Exercise:
Please keep to the lines below from the one with "arithmetic of the" through the one with "(** How a call", and restate them word for word, ends included.

Data listing:
• • • •

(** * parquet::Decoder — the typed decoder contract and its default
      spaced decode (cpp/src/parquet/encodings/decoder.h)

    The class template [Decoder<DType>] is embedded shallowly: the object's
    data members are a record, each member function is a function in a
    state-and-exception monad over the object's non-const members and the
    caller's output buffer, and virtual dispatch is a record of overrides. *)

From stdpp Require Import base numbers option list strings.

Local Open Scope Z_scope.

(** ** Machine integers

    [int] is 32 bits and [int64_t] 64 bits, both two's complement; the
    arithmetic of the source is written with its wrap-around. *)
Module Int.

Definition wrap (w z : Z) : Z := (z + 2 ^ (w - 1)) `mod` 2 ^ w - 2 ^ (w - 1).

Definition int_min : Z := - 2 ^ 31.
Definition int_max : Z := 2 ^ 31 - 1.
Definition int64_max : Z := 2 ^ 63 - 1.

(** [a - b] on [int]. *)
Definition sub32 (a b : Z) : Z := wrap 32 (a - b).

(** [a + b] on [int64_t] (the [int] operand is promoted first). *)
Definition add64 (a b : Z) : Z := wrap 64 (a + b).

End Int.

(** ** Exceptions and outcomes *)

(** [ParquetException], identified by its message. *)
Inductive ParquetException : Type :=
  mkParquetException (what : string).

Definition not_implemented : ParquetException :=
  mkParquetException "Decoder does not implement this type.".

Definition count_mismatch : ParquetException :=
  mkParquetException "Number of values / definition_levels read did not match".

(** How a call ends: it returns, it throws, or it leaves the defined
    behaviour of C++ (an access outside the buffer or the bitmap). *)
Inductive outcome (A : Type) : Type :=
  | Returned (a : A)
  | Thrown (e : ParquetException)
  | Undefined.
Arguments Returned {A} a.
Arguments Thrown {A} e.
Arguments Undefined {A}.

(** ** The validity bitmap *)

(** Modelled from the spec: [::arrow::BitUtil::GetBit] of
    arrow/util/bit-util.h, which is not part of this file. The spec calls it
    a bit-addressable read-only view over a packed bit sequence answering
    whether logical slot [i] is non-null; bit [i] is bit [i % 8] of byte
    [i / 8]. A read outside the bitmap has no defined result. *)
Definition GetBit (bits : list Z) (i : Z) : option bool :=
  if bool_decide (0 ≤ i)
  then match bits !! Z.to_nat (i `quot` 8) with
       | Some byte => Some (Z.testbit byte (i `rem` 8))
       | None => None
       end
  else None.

• • • •

Solution to this exercise:
    arithmetic of the source is written with its wrap-around. *)
Module Int.

Definition wrap (w z : Z) : Z := (z + 2 ^ (w - 1)) `mod` 2 ^ w - 2 ^ (w - 1).

Definition int_min : Z := - 2 ^ 31.
Definition int_max : Z := 2 ^ 31 - 1.
Definition int64_max : Z := 2 ^ 63 - 1.

(** [a - b] on [int]. *)
Definition sub32 (a b : Z) : Z := wrap 32 (a - b).

(** [a + b] on [int64_t] (the [int] operand is promoted first). *)
Definition add64 (a b : Z) : Z := wrap 64 (a + b).

End Int.

(** ** Exceptions and outcomes *)

(** [ParquetException], identified by its message. *)
Inductive ParquetException : Type :=
  mkParquetException (what : string).

Definition not_implemented : ParquetException :=
  mkParquetException "Decoder does not implement this type.".

Definition count_mismatch : ParquetException :=
  mkParquetException "Number of values / definition_levels read did not match".

(** How a call ends: it returns, it throws, or it leaves the defined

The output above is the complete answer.